Estrogen receptor (ER) transcriptional cross-talk after activation by 17beta-estradiol (E2) has been studied in considerable detail, but comparatively little is known about the ways in which synthetic estrogen-like chemicals, so-called xenoestrogens, interfere with these signalling pathways. E2 can stimulate rapid, non-genomic signalling events, such as activation of the Src/Ras/Erk signalling pathway. We investigated how activation of this pathway by E2, the estrogenic environmental contaminants o,p'-DDT, beta-HCH and p,p'-DDE, and epidermal growth factor (EGF) influences the expression of ER target genes, such as TFF1, ER, PR, BRCA1 and CCND1, and the proliferation of breast cancer cells. Despite commonalities in their estrogenicity as judged by cell proliferation assays, the environmental contaminants exhibited striking differences in their non-genomic and genomic signalling. The gene expression profiles of o,p'-DDT and beta-HCH resembled the effects observed with E2. In the case of beta-HCH this is surprising, considering its reported lack of affinity to the "classical" ER. The expression profiles seen with p,p'-DDE showed some similarities with E2, but overall, p,p'-DDE was a fairly weak transcriptional inducer of TFF1, ER, PR, BRCA1 and CCND1. We observed distinct differences in the non-genomic signalling of the tested compounds. p,p'-DDE was unable to stimulate Src and Erk1/Erk2 activations. The effects of E2 on Src and Erk1/Erk2 phosphorylation were transient and weak when compared to EGF, but beta-HCH induced strong and sustained activation of all tested kinases. Transcription of TFF1, ER, PR and BRCA1 by E2, o,p'-DDT and beta-HCH could be suppressed partially by inhibiting the Src/Ras/Erk pathway with PD 98059. However, this was not seen with p,p'-DDE. Our investigations show that the cellular activities of estrogens and xenoestrogens are the result of a combination of extranuclear (non-genomic) and nuclear (genomic) events and highlight the need to take non-genomic effects and signalling cross-talk into consideration, when screening for environmental estrogens. Otherwise, chemicals devoid of ER affinity, such as beta-HCH, but with an effect profile otherwise similar to estrogens might be overlooked in safety testing.

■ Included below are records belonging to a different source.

(** * Number-guessing game client: response reading and game state

    A shallow embedding of [src/App.tsx]: the response reader [readBody],
    the classifier [toFeedback], the label table [labelFor] and the three
    handlers of the [App] component, [startGame], [resetGame] and
    [submitGuess], acting on the component's state cells.

    Conventions of the model.
    - A JavaScript string is a [string]; each character stands for one
      code unit below 256.
    - A JavaScript number is a binary64 value, [spec_float] with
      precision 53 and maximal exponent 1024.  The counter [tries] only
      ever holds 0 or a successor, so it is a natural number [N].
    - An [async] function is a computation over an explicit state that
      either returns or throws; [await] is sequencing.  In [step] and
      [run] one handler runs to completion before the next one starts;
      in [move] and [play] a guess gives way at its [await fetch(...)]
      and other handlers run before its reply arrives.
    - What the platform provides (the [Response] a [fetch] resolves to,
      [JSON.parse], [String.prototype.trim], [Number]) is modelled by its
      observable behaviour. *)

From Stdlib Require Import ZArith NArith List String Ascii Bool Lia.
From Stdlib Require Import SpecFloat DecimalString DecimalPos.
Import ListNotations.

Local Open Scope string_scope.
Local Open Scope bool_scope.

(** ** Strings *)

Module JsString.

(** The white space and line terminator code units below 256:
    TAB, LF, VT, FF, CR, SP and NBSP. *)
Definition isWhiteSpace (c : ascii) : bool :=
  let n := N_of_ascii c in
  ((n =? 9) || (n =? 10) || (n =? 11) || (n =? 12) || (n =? 13)
   || (n =? 32) || (n =? 160))%N.

Definition isEmpty (s : string) : bool :=
  match s with EmptyString => true | String _ _ => false end.

Fixpoint trimStart (s : string) : string :=
  match s with
  | EmptyString => EmptyString
  | String c s' => if isWhiteSpace c then trimStart s' else s
  end.

Fixpoint trimEnd (s : string) : string :=
  match s with
  | EmptyString => EmptyString
  | String c s' =>
      let t := trimEnd s' in
      if isWhiteSpace c && isEmpty t then EmptyString else String c t
  end.

(** [s.trim()] *)
Definition trim (s : string) : string := trimEnd (trimStart s).

(** [s.includes(pat)] *)
Fixpoint includes (pat s : string) : bool :=
  prefix pat s ||
  match s with
  | EmptyString => false
  | String _ s' => includes pat s'
  end.

(** The decimal digits of a natural number, as a template literal
    renders an integral number below 10^21. *)
Definition decimal (n : N) : string :=
  NilZero.string_of_uint (N.to_uint n).

(** The one-character string holding a double quote. *)
Definition dquote : string := String "034"%char EmptyString.

(** [s] between double quotes, as JSON writes a plain string. *)
Definition quoted (s : string) : string := dquote ++ s ++ dquote.

End JsString.

(** ** Numbers *)

Module JsNumber.

Definition number := spec_float.

Definition prec : Z := 53.
Definition emax : Z := 1024.

Definition NaN : number := S754_nan.
Definition zero : number := S754_zero false.

(** The number nearest to the rational [num / den] (ties to even),
    for [num >= 0] and [den > 0]. *)
Definition of_ratio (neg : bool) (num den : Z) : number :=
  match num, den with
  | Z0, _ => S754_zero neg
  | Zpos n, Zpos d =>
      SFdiv prec emax (S754_finite neg n 0) (S754_finite false d 0)
  | _, _ => S754_nan
  end.

Definition of_Z (z : Z) : number := of_ratio (z <? 0)%Z (Z.abs z) 1.

Definition ltb (x y : number) : bool := SFltb x y.

(** [Number.isInteger(n)] *)
Definition isInteger (n : number) : bool :=
  match n with
  | S754_zero _ => true
  | S754_finite _ m e =>
      match e with
      | Zneg p => (Z.modulo (Zpos m) (Z.pow 2 (Zpos p)) =? 0)%Z
      | _ => true
      end
  | S754_infinity _ | S754_nan => false
  end.

(** The integer an integral number denotes. *)
Definition to_Z (n : number) : Z :=
  match n with
  | S754_finite s m e =>
      let a := match e with
               | Zneg p => Z.div (Zpos m) (Z.pow 2 (Zpos p))
               | _ => Z.mul (Zpos m) (Z.pow 2 e)
               end in
      if s then Z.opp a else a
  | _ => 0%Z
  end.

(** *** [Number(s)]: the StringNumericLiteral grammar *)

Definition digit_value (c : ascii) : option Z :=
  let n := Z.of_N (N_of_ascii c) in
  if ((48 <=? n) && (n <=? 57))%Z then Some (n - 48)%Z
  else if ((97 <=? n) && (n <=? 102))%Z then Some (n - 87)%Z
  else if ((65 <=? n) && (n <=? 70))%Z then Some (n - 55)%Z
  else None.

Definition is_digit (base : Z) (c : ascii) : bool :=
  match digit_value c with
  | Some d => (d <? base)%Z
  | None => false
  end.
(** * figma-bridge-mcp: the SSE transport client, its result cache, the
    progress tracker and the progressive-fallback extractor.

    Shallow embedding of
      - clients/figma-client.ts   (class FigmaClient),
      - services/progress-tracker.ts (class ProgressTracker),
      - services/streaming-extractor.ts (class StreamingExtractor),
      - types/figma.ts, types/performance.ts (constants and error classes).

    Conventions.
      - A JS [number] holding milliseconds or a counter is a [Z]; a number
        obtained by multiplying with a decimal fraction (stage timeouts,
        the efficiency score) is a [Q], i.e. IEEE rounding is idealised
        to exact rational arithmetic.
      - JS strings are [string]; values of type [any] are [JsVal].
      - An async method is a function of an explicit world state that
        either resolves, rejects or never settles ([Outcome]).
      - The remote side (fetch, the SSE byte stream, the clock) is data
        supplied to the functions, never computed by them. *)

From Stdlib Require Import ZArith QArith Qround Qminmax String Ascii List Lia Lqa Bool.
From Stdlib Require Import DecimalString.
From stdpp Require Import gmap strings.

Import ListNotations.
Open Scope string_scope.
Open Scope Z_scope.

(* ===================================================================== *)
(** * JavaScript strings *)
(* ===================================================================== *)

Module JsString.

(** [s.startsWith(p)] *)
Definition startsWith (s p : string) : bool := String.prefix p s.

(** the rest of [s] after the literal [p], when [s] starts with [p] *)
Fixpoint strip_prefix (p s : string) : option string :=
  match p, s with
  | EmptyString, _ => Some s
  | String a p', String b s' =>
      if Ascii.eqb a b then strip_prefix p' s' else None
  | String _ _, EmptyString => None
  end.

(** [s.includes(needle)] *)
Fixpoint includes (s needle : string) : bool :=
  String.prefix needle s ||
  match s with
  | EmptyString => false
  | String _ s' => includes s' needle
  end.

(** [s.substring(n)] *)
Fixpoint substring_from (n : nat) (s : string) : string :=
  match n, s with
  | O, _ => s
  | S n', String _ s' => substring_from n' s'
  | S _, EmptyString => EmptyString
  end.

(** [s.split('\n')]: never empty, [''.split('\n')] is [['']] *)
Fixpoint split_lines (s : string) : list string :=
  match s with
  | EmptyString => [EmptyString]
  | String c s' =>
      if Ascii.eqb c "010"%char then EmptyString :: split_lines s'
      else match split_lines s' with
           | l :: ls => String c l :: ls
           | [] => [String c EmptyString]
           end
  end.

(** white space and line terminators removed by [trim] (ASCII part) *)
Definition is_space (c : ascii) : bool :=
  let n := nat_of_ascii c in
  (Nat.eqb n 32 || Nat.eqb n 9 || Nat.eqb n 10 || Nat.eqb n 11
   || Nat.eqb n 12 || Nat.eqb n 13)%bool.

Fixpoint trimStart (s : string) : string :=
  match s with
  | String c s' => if is_space c then trimStart s' else s
  | EmptyString => EmptyString
  end.

Fixpoint trimEnd (s : string) : string :=
  match s with
  | EmptyString => EmptyString
  | String c s' =>
      match trimEnd s' with
      | EmptyString => if is_space c then EmptyString else String c EmptyString
      | t => String c t
      end
  end.

(** [s.trim()] *)
Definition trim (s : string) : string := trimEnd (trimStart s).

Definition is_empty (s : string) : bool :=
  match s with EmptyString => true | _ => false end.

Definition is_digit (c : ascii) : bool :=
  let n := nat_of_ascii c in (Nat.leb 48 n && Nat.leb n 57)%bool.

Definition is_alnum (c : ascii) : bool :=
  let n := nat_of_ascii c in
  (is_digit c || (Nat.leb 65 n && Nat.leb n 90)
   || (Nat.leb 97 n && Nat.leb n 122))%bool.

Definition in_range (lo hi : nat) (c : ascii) : bool :=
  let n := nat_of_ascii c in (Nat.leb lo n && Nat.leb n hi)%bool.

(** the longest prefix of [s] whose characters satisfy [p] (a greedy
    character class under [+] or [*]) *)
Fixpoint take_while (p : ascii -> bool) (s : string) : string :=
  match s with
  | String c s' => if p c then String c (take_while p s') else EmptyString
  | EmptyString => EmptyString
  end.

(** [s.match(re)] for an unanchored regular expression: the matcher
    [at_head] is tried at every position from the left, first hit wins *)
Fixpoint search {A : Type} (at_head : string -> option A) (s : string)
  : option A :=
  match at_head s with
  | Some x => Some x
  | None =>
      match s with
      | EmptyString => None
      | String _ s' => search at_head s'
      end
  end.

(** [s.replace(/%3A/g, ':')] *)
Fixpoint replace_3A (s : string) : string :=
  match s with
  | String "%" (String "3" (String "A" r)) => String ":" (replace_3A r)
  | String c r => String c (replace_3A r)
  | EmptyString => EmptyString
  end.

(** [(s.match(/-/g) || []).length] *)
Fixpoint count_hyphens (s : string) : nat :=
  match s with
  | String c s' =>
      ((if Ascii.eqb c "-"%char then 1 else 0) + count_hyphens s')%nat
  | EmptyString => O
  end.

(** template-literal rendering of a non-negative integer *)
Definition of_nat (n : nat) : string :=
  NilZero.string_of_uint (Nat.to_uint n).

(** template-literal rendering of an integer number *)
Definition of_Z (z : Z) : string :=
  if z <? 0 then "-" ++ of_nat (Z.to_nat (- z)) else of_nat (Z.to_nat z).

(** every character of [s] satisfies [p] *)
Fixpoint all (p : ascii -> bool) (s : string) : bool :=
  match s with
  | String c s' => (p c && all p s')%bool
  | EmptyString => true
  end.

(** not the line feed *)
Definition not_lf (c : ascii) : bool := negb (Ascii.eqb c "010"%char).

End JsString.

(* ===================================================================== *)
(** * Values of type [any] and thrown errors *)
(* ===================================================================== *)

(** A JSON-like JavaScript value. Object fields are kept in insertion
    order. *)
#[warnings="-register-all"]
Inductive JsVal : Type :=
| JUndefined
| JNull
| JBool (b : bool)
| JNum (q : Q)
| JStr (s : string)
| JArr (items : list JsVal)
| JObj (fields : list (string * JsVal)).

Module Js.

(** JavaScript truthiness ([if (v)], [v || d], [!v]) *)
Definition truthy (v : JsVal) : bool :=
  match v with
  | JUndefined | JNull => false
  | JBool b => b
  | JNum q => negb (Qeq_bool q 0)
  | JStr s => negb (JsString.is_empty s)
  | JArr _ | JObj _ => true
  end.

(** [a || b] *)
Definition or (a b : JsVal) : JsVal := if truthy a then a else b.

Fixpoint assoc (k : string) (fs : list (string * JsVal)) : option JsVal :=
  match fs with
  | [] => None
  | (k', v) :: fs' => if String.eqb k k' then Some v else assoc k fs'
  end.

(** [k in v] for a value already known to be of type 'object' *)
Definition has_key (k : string) (v : JsVal) : bool :=
  match v with
  | JObj fs => match assoc k fs with Some _ => true | None => false end
  | _ => false
  end.

(** [typeof v === 'object'] *)
Definition typeof_object (v : JsVal) : bool :=
  match v with
  | JNull | JArr _ | JObj _ => true
  | _ => false
  end.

The total effective xenoestrogen burden, a biomarker of exposure to xenoestrogen mixtures, is predicted by the (anti)estrogenicity of its components

Appropriate biomarkers of human exposure are required for epidemiological studies of endocrine disruption. We addressed this issue by improving a standardized method to assess the total effective xenoestrogen burden (TEXB), a biomarker of xenoestrogen exposure. Extensive separation of xenoestrogens from endogenous hormones was made in 20 adipose tissue samples by HPLC, and two eluates were separated and tested in the E-Screen bioassay. An extensive fractionation protocol was also developed. The objective of this study was to investigate predictors of TEXB by using a multiple regression model after adjusting by confounding factors. The final model included the estrogenicity of 8 out of 11 individual 1-min fractions into which the xenoestrogen eluate was split and the marital status of patients, and it explained 97% of TEXB variability, and variables. Our results indicate that TEXB of complex mixtures can be accurately predicted from the estrogenicity of a small number of components.